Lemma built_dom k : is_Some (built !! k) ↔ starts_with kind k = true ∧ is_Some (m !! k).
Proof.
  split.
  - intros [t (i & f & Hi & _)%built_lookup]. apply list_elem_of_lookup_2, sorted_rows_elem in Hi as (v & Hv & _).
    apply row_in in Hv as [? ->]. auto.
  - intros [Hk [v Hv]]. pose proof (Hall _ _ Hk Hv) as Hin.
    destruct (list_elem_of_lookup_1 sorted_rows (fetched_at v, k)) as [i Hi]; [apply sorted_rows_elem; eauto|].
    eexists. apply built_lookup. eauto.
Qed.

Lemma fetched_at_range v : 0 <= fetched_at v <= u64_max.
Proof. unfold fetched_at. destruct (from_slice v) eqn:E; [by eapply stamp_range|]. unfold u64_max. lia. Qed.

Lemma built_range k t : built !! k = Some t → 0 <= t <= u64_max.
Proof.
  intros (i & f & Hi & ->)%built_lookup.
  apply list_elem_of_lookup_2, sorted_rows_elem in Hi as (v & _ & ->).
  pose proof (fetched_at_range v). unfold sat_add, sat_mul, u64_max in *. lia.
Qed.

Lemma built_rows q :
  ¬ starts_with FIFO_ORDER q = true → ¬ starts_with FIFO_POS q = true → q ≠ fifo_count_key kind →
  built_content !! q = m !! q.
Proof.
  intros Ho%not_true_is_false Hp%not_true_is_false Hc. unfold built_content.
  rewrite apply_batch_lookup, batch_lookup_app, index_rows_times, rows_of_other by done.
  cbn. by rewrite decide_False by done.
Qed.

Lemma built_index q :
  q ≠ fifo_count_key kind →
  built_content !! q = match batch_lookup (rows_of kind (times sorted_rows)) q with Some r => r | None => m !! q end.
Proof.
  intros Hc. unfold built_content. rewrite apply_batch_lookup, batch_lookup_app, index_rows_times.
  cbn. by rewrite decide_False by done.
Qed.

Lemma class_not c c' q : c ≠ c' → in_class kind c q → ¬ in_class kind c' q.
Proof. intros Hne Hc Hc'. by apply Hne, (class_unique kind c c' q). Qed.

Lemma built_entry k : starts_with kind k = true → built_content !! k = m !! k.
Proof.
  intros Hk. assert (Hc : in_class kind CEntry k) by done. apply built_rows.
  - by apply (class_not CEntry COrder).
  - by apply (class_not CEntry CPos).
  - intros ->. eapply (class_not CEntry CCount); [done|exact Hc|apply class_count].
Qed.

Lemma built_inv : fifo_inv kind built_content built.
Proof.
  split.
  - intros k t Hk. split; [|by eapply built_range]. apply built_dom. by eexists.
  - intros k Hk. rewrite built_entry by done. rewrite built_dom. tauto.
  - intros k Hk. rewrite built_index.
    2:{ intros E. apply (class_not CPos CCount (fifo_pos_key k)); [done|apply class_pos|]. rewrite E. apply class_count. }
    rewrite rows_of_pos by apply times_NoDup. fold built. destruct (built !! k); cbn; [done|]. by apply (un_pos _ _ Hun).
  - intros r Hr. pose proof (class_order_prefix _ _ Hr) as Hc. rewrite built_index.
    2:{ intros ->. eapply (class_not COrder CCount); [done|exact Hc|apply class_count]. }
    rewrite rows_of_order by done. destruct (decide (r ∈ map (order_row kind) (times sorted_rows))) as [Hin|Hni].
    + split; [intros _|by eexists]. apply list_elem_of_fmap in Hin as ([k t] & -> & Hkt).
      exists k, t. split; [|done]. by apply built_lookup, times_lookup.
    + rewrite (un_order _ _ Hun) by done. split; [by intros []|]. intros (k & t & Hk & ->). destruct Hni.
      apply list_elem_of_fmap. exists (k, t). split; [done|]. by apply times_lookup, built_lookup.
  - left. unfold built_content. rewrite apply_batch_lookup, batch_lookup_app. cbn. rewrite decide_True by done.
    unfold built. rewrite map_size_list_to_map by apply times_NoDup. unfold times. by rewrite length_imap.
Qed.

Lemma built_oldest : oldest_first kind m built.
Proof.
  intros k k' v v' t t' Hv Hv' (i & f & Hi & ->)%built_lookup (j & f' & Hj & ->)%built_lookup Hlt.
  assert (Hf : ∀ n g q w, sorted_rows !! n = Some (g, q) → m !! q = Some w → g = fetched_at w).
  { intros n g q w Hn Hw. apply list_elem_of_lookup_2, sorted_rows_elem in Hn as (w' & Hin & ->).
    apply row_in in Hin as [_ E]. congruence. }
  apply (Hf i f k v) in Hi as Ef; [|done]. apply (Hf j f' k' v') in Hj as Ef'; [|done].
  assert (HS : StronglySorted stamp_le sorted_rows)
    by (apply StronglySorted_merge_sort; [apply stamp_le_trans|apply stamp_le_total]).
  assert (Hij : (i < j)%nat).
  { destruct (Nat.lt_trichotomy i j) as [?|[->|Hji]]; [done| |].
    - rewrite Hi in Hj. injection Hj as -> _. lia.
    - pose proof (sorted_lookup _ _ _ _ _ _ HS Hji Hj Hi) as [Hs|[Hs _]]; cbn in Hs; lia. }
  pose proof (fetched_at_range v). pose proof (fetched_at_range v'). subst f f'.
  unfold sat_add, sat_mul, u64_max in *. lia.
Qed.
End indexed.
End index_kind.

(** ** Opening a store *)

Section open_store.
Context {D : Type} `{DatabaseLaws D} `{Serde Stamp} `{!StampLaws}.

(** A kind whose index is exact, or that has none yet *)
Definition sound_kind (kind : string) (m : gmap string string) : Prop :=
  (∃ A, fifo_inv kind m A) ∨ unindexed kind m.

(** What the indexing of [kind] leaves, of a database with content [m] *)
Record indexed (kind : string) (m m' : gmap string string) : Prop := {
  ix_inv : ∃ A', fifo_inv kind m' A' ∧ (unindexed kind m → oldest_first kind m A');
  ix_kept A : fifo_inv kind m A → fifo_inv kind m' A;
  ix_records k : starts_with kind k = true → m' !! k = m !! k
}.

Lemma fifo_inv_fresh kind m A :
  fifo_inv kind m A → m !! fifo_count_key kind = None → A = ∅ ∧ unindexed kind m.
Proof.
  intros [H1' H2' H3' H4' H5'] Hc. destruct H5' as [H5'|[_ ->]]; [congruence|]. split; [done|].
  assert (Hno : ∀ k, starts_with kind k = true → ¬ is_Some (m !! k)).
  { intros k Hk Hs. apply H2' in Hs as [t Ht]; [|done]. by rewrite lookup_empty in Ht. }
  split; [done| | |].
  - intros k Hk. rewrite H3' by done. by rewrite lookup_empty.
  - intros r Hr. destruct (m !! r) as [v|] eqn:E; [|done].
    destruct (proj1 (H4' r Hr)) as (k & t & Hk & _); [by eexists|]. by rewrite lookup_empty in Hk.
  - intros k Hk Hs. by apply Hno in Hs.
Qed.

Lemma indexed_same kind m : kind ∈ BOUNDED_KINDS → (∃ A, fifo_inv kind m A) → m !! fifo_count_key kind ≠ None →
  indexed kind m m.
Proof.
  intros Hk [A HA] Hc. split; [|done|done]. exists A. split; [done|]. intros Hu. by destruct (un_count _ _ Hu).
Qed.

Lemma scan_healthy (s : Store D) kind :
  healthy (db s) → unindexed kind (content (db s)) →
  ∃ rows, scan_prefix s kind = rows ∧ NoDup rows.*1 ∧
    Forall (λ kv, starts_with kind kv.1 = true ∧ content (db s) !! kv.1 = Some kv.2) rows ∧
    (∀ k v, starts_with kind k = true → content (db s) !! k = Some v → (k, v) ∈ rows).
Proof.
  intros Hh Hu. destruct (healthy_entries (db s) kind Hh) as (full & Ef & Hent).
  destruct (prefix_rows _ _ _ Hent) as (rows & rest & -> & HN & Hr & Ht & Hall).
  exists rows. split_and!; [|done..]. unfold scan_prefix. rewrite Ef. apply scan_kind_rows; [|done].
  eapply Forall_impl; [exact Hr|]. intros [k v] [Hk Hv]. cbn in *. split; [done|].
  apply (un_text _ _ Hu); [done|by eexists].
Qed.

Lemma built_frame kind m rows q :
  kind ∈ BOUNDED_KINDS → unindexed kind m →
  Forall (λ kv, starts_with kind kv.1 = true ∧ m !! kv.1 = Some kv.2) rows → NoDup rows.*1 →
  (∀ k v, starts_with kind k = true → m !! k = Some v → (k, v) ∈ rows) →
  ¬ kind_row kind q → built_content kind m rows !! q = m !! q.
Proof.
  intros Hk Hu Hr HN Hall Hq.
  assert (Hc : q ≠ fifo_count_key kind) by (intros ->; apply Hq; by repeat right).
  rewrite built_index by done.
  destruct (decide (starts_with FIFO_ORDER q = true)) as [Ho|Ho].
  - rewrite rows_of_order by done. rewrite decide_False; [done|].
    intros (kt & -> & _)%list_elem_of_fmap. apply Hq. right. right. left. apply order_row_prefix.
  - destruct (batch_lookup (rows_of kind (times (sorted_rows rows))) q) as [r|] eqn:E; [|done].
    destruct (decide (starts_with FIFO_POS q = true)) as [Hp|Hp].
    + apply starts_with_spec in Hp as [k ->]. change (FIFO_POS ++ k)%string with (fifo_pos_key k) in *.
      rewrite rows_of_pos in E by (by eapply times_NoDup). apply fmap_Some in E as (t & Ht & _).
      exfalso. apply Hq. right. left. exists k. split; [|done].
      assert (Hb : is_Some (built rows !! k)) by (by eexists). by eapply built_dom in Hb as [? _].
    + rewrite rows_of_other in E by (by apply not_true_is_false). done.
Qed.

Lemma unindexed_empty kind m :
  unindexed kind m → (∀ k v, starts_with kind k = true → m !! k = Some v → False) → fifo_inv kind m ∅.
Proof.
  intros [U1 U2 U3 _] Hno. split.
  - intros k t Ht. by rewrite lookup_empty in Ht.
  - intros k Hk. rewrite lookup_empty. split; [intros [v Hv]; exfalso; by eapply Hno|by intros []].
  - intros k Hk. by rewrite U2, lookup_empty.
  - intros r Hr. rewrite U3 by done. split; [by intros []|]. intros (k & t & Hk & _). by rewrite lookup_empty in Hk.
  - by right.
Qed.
=====
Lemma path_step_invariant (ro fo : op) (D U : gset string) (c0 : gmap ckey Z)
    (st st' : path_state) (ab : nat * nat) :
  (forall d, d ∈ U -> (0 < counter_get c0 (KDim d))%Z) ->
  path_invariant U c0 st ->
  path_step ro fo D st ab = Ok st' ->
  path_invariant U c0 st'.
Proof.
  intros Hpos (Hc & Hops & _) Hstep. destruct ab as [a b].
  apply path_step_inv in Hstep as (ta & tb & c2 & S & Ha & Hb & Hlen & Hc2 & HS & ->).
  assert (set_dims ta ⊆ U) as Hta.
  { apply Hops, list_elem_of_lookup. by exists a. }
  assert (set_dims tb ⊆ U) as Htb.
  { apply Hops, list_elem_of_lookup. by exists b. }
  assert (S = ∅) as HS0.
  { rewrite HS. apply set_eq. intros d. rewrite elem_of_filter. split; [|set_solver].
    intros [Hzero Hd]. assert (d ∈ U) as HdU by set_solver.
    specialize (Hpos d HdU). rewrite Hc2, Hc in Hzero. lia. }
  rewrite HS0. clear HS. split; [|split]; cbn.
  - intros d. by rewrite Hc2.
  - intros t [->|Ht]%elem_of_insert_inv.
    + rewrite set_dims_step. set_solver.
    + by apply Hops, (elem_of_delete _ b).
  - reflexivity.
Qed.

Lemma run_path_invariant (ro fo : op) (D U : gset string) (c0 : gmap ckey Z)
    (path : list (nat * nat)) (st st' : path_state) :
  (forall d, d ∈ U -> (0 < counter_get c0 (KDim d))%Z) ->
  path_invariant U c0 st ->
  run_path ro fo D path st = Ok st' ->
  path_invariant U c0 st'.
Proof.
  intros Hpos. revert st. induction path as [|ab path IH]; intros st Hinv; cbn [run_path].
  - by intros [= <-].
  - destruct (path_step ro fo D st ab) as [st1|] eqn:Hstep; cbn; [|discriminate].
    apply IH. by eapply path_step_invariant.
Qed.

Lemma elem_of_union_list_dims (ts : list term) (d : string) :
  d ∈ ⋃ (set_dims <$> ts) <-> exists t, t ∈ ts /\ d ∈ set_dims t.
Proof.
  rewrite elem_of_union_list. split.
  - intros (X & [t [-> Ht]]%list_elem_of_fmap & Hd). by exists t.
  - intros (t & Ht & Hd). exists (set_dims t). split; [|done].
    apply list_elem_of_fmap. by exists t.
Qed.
=====
ASSIGNMENT
Lines from the entries that contain the string "Hstep" must be found and copied.

EXERCISE OUTPUT
  intros Hpos (Hc & Hops & _) Hstep. destruct ab as [a b].
  apply path_step_inv in Hstep as (ta & tb & c2 & S & Ha & Hb & Hlen & Hc2 & HS & ->).
  - destruct (path_step ro fo D st ab) as [st1|] eqn:Hstep; cbn; [|discriminate].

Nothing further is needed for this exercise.